Pero lejos de frustrarse luego de fracasar una y otra vez, vuelven con una tenacidad admirable a intentar ahora el juicio político contra los miembros de la Corte Suprema. Parece que quieren reeditar el show mediático que nos ofrecieron en 2020 cuando desplegaron la misma estrategia contra el Procurador Eduardo Casal. Esa película terminó muy mal para el kirchnerismo: todos los argumentos y testigos que llevaron ante la Comisión Bicameral de Seguimiento del Ministerio Público Fiscal para sostener el relato se fueron cayendo uno a uno hasta que la verdad resultó evidente a los ojos de la sociedad: el Dr. Casal se desempeña en su gestión interina de manera irreprochable y si quieren removerlo tendrán que hacerlo por la vía del consenso, no a través de un juicio político fabricado.

No conformes con atacar las instituciones -amparados en la legitimidad de las mayorías que da una ley del Congreso-, buscan también sacarse de encima el problema que tienen en el Consejo de la Magistratura a través de un decreto de necesidad y urgencia. Un despropósito que no tiene sentido y que sólo se explica por la necesidad desesperada que tienen de tomar algún tipo de iniciativa para intentar mantener el poder.

Ahora bien, ¿por qué este ensañamiento contra la Justicia? A simple vista la respuesta parece fácil: para evitar que Cristina Fernández de Kirchner evite ser condenada junto con sus funcionarios por los hechos de corrupción de los que se los acusa. Pero también hay otro motivo: tratan de desviar la atención pública hacia este tema -que cae muy bien en el electorado del Frente de Todos- para tratar de dejar en segundo plano la pésima situación económica en la que estamos sumergidos los argentinos.

Mientras tanto, los problemas siguen surgiendo y los hechos que vimos todos en Brasil a principio de mes son una enorme señal de alerta que debería hacernos dar cuenta de que ni la democracia ni el respeto a las instituciones están garantizados, y que generar divisiones y bandos fanatizados para tapar fracasos gubernamentales trae consecuencias reales. Se puede intentar tapar la realidad con palabras, pero no solamente no alcanza, sino que puede ser peor el remedio que la enfermedad.

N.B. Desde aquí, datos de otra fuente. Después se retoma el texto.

(* ===== verification/Gauge.v ===== *)
(** The gauge [l2auth_active_connections] of [internal/metrics] along a run: what
    it counts, and where it and the table of the clients part. *)
From stdpp Require Import base gmap list numbers strings.
From coqutil Require Import Byte.
From Stdlib Require Import Lia ZArith.
From S2P Require Import Prelude.
From S2P Require Import Effects.
From S2P Require Import GoStd.
From S2P Require Import Keys.
From S2P Require Import Rsa.
From S2P Require Import RateLimiter.
From S2P Require Import BanManager.
From S2P Require Import Authenticator.
From S2P Require Import Metrics.
From S2P Require Import Connections.
From S2P Require Import ClientHandlers.
From S2P Require Import Listeners.
From S2P Require Import System.
From S2P Require Import Safety.
Import BlowfishKeys.
Import SessionKeys.
Local Open Scope Z_scope.

(** By how much the gauge exceeds the number of connections in the table. *)
Definition excess {DB} (w : World DB) : Z :=
  reading ActiveConnections (meters w) - Z.of_nat (length (clients w)).

(** The step takes a client off the table that nobody will count as gone: a
    login's kick that finds the account on a connection. *)
Definition drops {DB} (i : input) (w : World DB) : bool :=
  match i with
  | ILogin n =>
    match tasks w !! n ≫= λ t, kicks t.2 with
    | Some u => existsb (λ c, match heap w !! c with
                              | Some cl => bool_decide (AccountName cl = u) | None => false end) (clients w)
    | None => false
    end
  | _ => false
  end.

Section Gauge.
Context {DB : Type} `{Bcrypt} `{AccountStore DB} (cfg : Config).
Implicit Type w : World DB.

(** The clients dropped without being counted in a run. *)
Fixpoint dropped (ins : list (Env * input)) (w : World DB) : nat :=
  match ins with
  | [] => 0
  | (e, i) :: ins => (if drops i w then 1 else 0) + dropped ins (exec cfg e i w).2
  end.

(** A key is in the table once. *)
Definition table_ok w : Prop := NoDup (clients w).

Lemma remove_key_notin c l : c ∉ l -> remove_key c l = l.
Proof.
  intros Hc. unfold remove_key. induction l as [|c' l IH]; [done|]. apply not_elem_of_cons in Hc as [Hne Hc].
  rewrite filter_cons_True by done. by rewrite IH.
Qed.

Lemma remove_key_length c l : NoDup l -> c ∈ l -> length l = S (length (remove_key c l)).
Proof.
  intros Hd. induction Hd as [|c' l Hn Hd IH]; [by intros ?%elem_of_nil|]. intros Hc. unfold remove_key in *.
  destruct (decide (c' = c)) as [->|Hne].
  - rewrite filter_cons_False by auto. change (filter (λ c', c' <> c) l) with (remove_key c l).
    by rewrite remove_key_notin.
  - apply elem_of_cons in Hc as [->|Hc]; [done|]. rewrite filter_cons_True by done. cbn [length]. by rewrite <- IH.
Qed.

Lemma remove_key_NoDup c l : NoDup l -> NoDup (remove_key c l).
Proof. apply NoDup_filter. Qed.

Lemma excess_routine w w' : routine w w' -> excess w' = excess w /\ clients w' = clients w.
Proof. intros (_ & Hc & Hm). unfold excess. by rewrite Hc, Hm. Qed.
Lemma excess_same w w' :
  clients w' = clients w -> meters w' = meters w -> excess w' = excess w /\ clients w' = clients w.
Proof. intros Hc Hm. unfold excess. by rewrite Hc, Hm. Qed.

(** The entries the loops walk over. *)
Lemma entries_keys e w : env_ok e ->
  (table_ok w -> NoDup (client_entries e w).*1) /\ (forall c, c ∈ (client_entries e w).*1 -> c ∈ clients w).
Proof.
  intros (_ & _ & Ho). unfold client_entries.
  assert (Hs : forall l : list Conn, (omap (λ c, (c,.) <$> heap w !! c) l).*1 `sublist_of` l).
  { induction l as [|c l IH]; [done|]. cbn. destruct (heap w !! c); cbn; by constructor. }
  split.
  - intros Hd. eapply sublist_NoDup; [|apply Hs]. by rewrite Ho.
  - intros c Hc. rewrite <- (Ho (clients w)). eapply elem_of_sublist; [exact Hc|apply Hs].
Qed.

Lemma entries_found e w u : env_ok e ->
  existsb (λ '(_, cl), bool_decide (AccountName cl = u)) (client_entries e w) =
  existsb (λ c, match heap w !! c with Some cl => bool_decide (AccountName cl = u) | None => false end) (clients w).
Proof.
  intros (_ & _ & Ho).
  set (f := λ c, match heap w !! c with Some cl => bool_decide (AccountName cl = u) | None => false end).
  assert (existsb f (clients w) = existsb f (e_order e (clients w))) as ->.
  { apply eq_iff_eq_true. rewrite !existsb_exists. setoid_rewrite <- list_elem_of_In. by setoid_rewrite Ho. }
  unfold client_entries. induction (e_order e (clients w)) as [|c l IH]; [done|].
  cbn [existsb omap list_omap]. unfold f at 1. destruct (heap w !! c) as [cl|]; cbn; by rewrite IH.
Qed.

(** A statement that takes the connection [c] off the table. *)
Lemma remove_spec c w : table_ok w -> c ∈ clients w ->
  table_ok (upd_clients (remove_key c) w) /\ excess (upd_clients (remove_key c) w) = excess w + 1.
Proof.
  intros Hd Hc. split; [by apply remove_key_NoDup|]. unfold excess. cbn [meters clients upd_clients].
  pose proof (remove_key_length c (clients w) Hd Hc). unfold table_ok in *. lia.
Qed.

Lemma dec_spec w : excess (upd_meters (λ log, log ++ [Dec ActiveConnections]) w) = excess w - 1.
Proof. unfold excess. cbn [meters clients upd_meters]. rewrite reading_app.
  change (reading ActiveConnections [Dec ActiveConnections]) with (-1). lia.
Qed.

(** The two statements of a timeout. *)
Lemma expire_spec c w : table_ok w -> c ∈ clients w ->
  let w' := upd_meters (λ log, log ++ [Dec ActiveConnections]) (upd_clients (remove_key c)
              (upd_net (λ evs, evs ++ [Close c]) w)) in
  table_ok w' /\ excess w' = excess w /\ clients w' = remove_key c (clients w).
Proof.
  intros Hw Hc w'. destruct (remove_spec c (upd_net (λ evs, evs ++ [Close c]) w) Hw Hc) as [H1 H2].
  split_and!; [exact H1| |done]. unfold w'. rewrite dec_spec, H2. unfold excess. cbn. lia.
Qed.

Lemma OnTick_counts e w : env_ok e -> table_ok w ->
  table_ok (OnTick cfg e w).2 /\ excess (OnTick cfg e w).2 = excess w.
Proof.
  intros He Hw. destruct (entries_keys e w He) as [Hd Hin]. specialize (Hd Hw).
  unfold OnTick. unfold mbind at 1, M_bind at 1, get. cbv zeta. generalize (UnixNano (e_now e)). intros now.
  generalize 0%nat as i. revert w Hw Hin Hd.
  assert (forall l w i, table_ok w -> (forall c, c ∈ l.*1 -> c ∈ clients w) -> NoDup l.*1 ->
    let w' := (for_each (λ _ '(c, cl), if i64 (now - LastActivityNanos cl) >? client_timeout cfg
      then _ ← emit (Close c); _ ← modify (upd_clients (remove_key c)); tally (Dec ActiveConnections)
      else mret tt) i l w).2 in table_ok w' /\ excess w' = excess w) as Hl; [|intros; by apply Hl].
  induction l as [|[c cl] l IH]; intros w i Hw Hin Hd; [done|].
  cbn [for_each]. apply NoDup_cons in Hd as [Hn Hd]. destruct (_ >? _).
  - destruct (expire_spec c w Hw (Hin c (list_elem_of_here _ _))) as (H1 & H2 & H3).
    unfold mbind, M_bind, emit, tally, modify. cbv beta iota. rewrite <- H2. apply IH; [done| |done].
    intros c' Hc'. rewrite H3. apply list_elem_of_filter. split; [by intros ->|]. apply Hin. by right.
  - apply IH; [done| |done]. intros c' Hc'. apply Hin. by right.
Qed.

Lemma kick_counts e u w : env_ok e -> table_ok w ->
  table_ok (ls_KickAccount e u w).2 /\
  excess (ls_KickAccount e u w).2 = excess w +
    (if existsb (λ c, match heap w !! c with Some cl => bool_decide (AccountName cl = u) | None => false end) (clients w)
     then 1 else 0).
Proof.
  intros He Hw. rewrite <- (entries_found e w u He). destruct (entries_keys e w He) as [_ Hin].
  change (ls_KickAccount e u w) with (kick_loop u (client_entries e w) w). revert Hin.
  induction (client_entries e w) as [|[c cl] l IH]; intros Hin; cbn [kick_loop existsb]; [split; [done|]; cbn; lia|].
  destruct (bool_decide _); cbn [orb]; [|apply IH; intros c' Hc'; apply Hin; by right].
  destruct (remove_spec c (upd_net (λ evs, evs ++ [Close c]) w) Hw (Hin c (list_elem_of_here _ _))) as [H1 H2].
  split; [exact H1|]. exact H2.
Qed.

Lemma OnClose_counts c w : sound w -> table_ok w ->
  table_ok (OnClose c w).2 /\ excess (OnClose c w).2 = excess w.
Proof.
  intros Hs Hw. unfold OnClose. rewrite (M_bind_val get _ w w w eq_refl).
  case_bool_decide as Hc; cbn [negb]; [|by split].
  destruct (remove_spec c w Hw Hc) as [H1 H2]. destruct (sound_clients w Hs c Hc) as [cl Hcl].
  rewrite (M_bind_val (modify _) _ w tt _ eq_refl). set (w1 := upd_clients (remove_key c) w) in *.
  rewrite (M_bind_val (client c) _ w1 cl w1) by (unfold client; cbn [heap w1 upd_clients]; by rewrite Hcl). cbv zeta.
  match goal with |- context [(?m ≫= λ _, tally (Dec ActiveConnections)) w1] =>
    assert (exists w2, m w1 = (Val tt, w2) /\ clients w2 = clients w1 /\ meters w2 = meters w1) as (w2 & E & Hc2 & Hm2)
  end.
  { repeat case_match; by eexists. }
  rewrite (M_bind_val _ _ _ _ _ E). unfold tally, modify. cbn [snd]. destruct (excess_same w1 w2 Hc2 Hm2) as [He _].
  split; [unfold table_ok; cbn; by rewrite Hc2|]. rewrite dec_spec. lia.
Qed.

Lemma OnOpen_counts e c ip entropy w :
  env_ok e -> sound w -> table_ok w -> heap w !! c = None ->
  table_ok (OnOpen cfg e c ip entropy w).2 /\ excess (OnOpen cfg e c ip entropy w).2 = excess w.
Proof.
  intros He Hs Hw Hc.
  destruct (OnOpen_spec cfg e c ip entropy w (proj1 He) (sound_rsa w Hs) (sound_keys w Hs)) as (out & action & w' & -> & Ho).
  unfold open_spec in Ho. destruct (Allow _ _ _), (IsBanned _ _ _ _) as [banned bm]. destruct Ho as (_ & _ & _ & Ho).
  assert (c ∉ clients w) as Hnew by (intros Hin; destruct (sound_clients w Hs c Hin); congruence).
  assert (clients w' = clients w /\ meters w' = meters w \/
    clients w' = insert_key c (clients w) /\ meters w' = meters w ++ [Inc ActiveConnections; Inc ConnectionTotal])
    as [[Hc' Hm]|[Hc' Hm]].
  { destruct (_ && _); [|left; tauto]. destruct (GenerateSessionKey _); [left; tauto|].
    destruct (rsaPool w); [left; tauto|]. destruct Ho as (data & _ & _ & sk & _ & _ & Hc' & Hm & _). by right. }
  - destruct (excess_same w w' Hc' Hm) as [E _]. cbn [snd]. split; [unfold table_ok; by rewrite Hc'|done].
  - unfold insert_key in Hc'. rewrite remove_key_notin in Hc' by done. cbn [snd]. split.
    + unfold table_ok. rewrite Hc'. by constructor.
    + unfold excess. rewrite Hc', Hm, reading_app. cbn [length].
      change (reading ActiveConnections [Inc ActiveConnections; Inc ConnectionTotal]) with 1. lia.
Qed.

(** A statement of a login. *)
Lemma login_counts e n w : env_ok e -> table_ok w ->
  table_ok (login_task cfg e n w).2 /\
  excess (login_task cfg e n w).2 = excess w + (if drops (ILogin n) w then 1 else 0).
Proof.
  intros He Hw. unfold login_task. rewrite (M_bind_val get _ w w w eq_refl). cbn [drops].
  destruct (tasks w !! n) as [[c pc]|]; cbn [mbind option_bind snd]; [|split; [done|cbn; lia]].
  set (m := login_step _ _ _ _ _).
  assert (((pc0 ← m; modify (upd_tasks <[n := (c, pc0)]>)) w).2 = match m w with
    | (Val pc0, w') => upd_tasks <[n := (c, pc0)]> w' | (_, w') => w' end) as ->.
  { unfold mbind, M_bind. by destruct (m w) as [[]]. }
  enough (table_ok (m w).2 /\ excess (m w).2 = excess w + (if match kicks pc with Some u => existsb (λ c,
    match heap w !! c with Some cl => bool_decide (AccountName cl = u) | None => false end) (clients w) | None => false end
    then 1 else 0)) as Hm by (destruct (m w) as [[]]; exact Hm).
  destruct (kicks pc) as [u|] eqn:Hk.
  - destruct pc; try done. cbn [kicks] in Hk. destruct (serverID =? 0) eqn:Ez; [|done]. injection Hk as ->.
    destruct (kick_counts e u w He Hw) as [H1 H2]. unfold m. cbn [login_step]. rewrite Ez.
    change (KickAccount (kick_manager e) u) with (ls_KickAccount (DB := DB) e u).
    unfold mbind, M_bind. by destruct (ls_KickAccount e u w) as [[]].
  - destruct (excess_routine w (m w).2) as [E Hc]; [by apply routine_login_step|].
    split; [unfold table_ok; by rewrite Hc|lia].
Qed.

(** Code of the other listener. *)
Definition same_table w w' : Prop := clients w' = clients w /\ meters w' = meters w.
#[local] Instance same_table_preorder : PreOrder same_table.
Proof. split; [done|]. intros w1 w2 w3 [A1 A2] [B1 B2]. split; congruence. Qed.

Ltac same_steps :=
  repeat first
    [ apply frame_bind; [apply _| |intros ?]
    | apply frame_ret; apply _ | apply frame_get; apply _
    | apply frame_modify; by intros ?
    | apply frame_for_each; [apply _|]; intros ? [? ?]
    | intros ?; unfold gs_client; match goal with |- _ ?w (match ?x with _ => _ end).2 => by destruct x end
    | match goal with |- frame _ (match ?x with _ => _ end) => destruct x end ].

Son tiempos demasiado complicados. El país tiene problemas de verdad, que se hacen carne en la gente todos los días y que reciben la desidia de un gobierno que siempre estuvo más preocupado por asegurar su propia impunidad que por cumplir el mandato que les fue encomendado. El problema más grande que tienen es que ya todos nos dimos cuenta, y no lo vamos a permitir.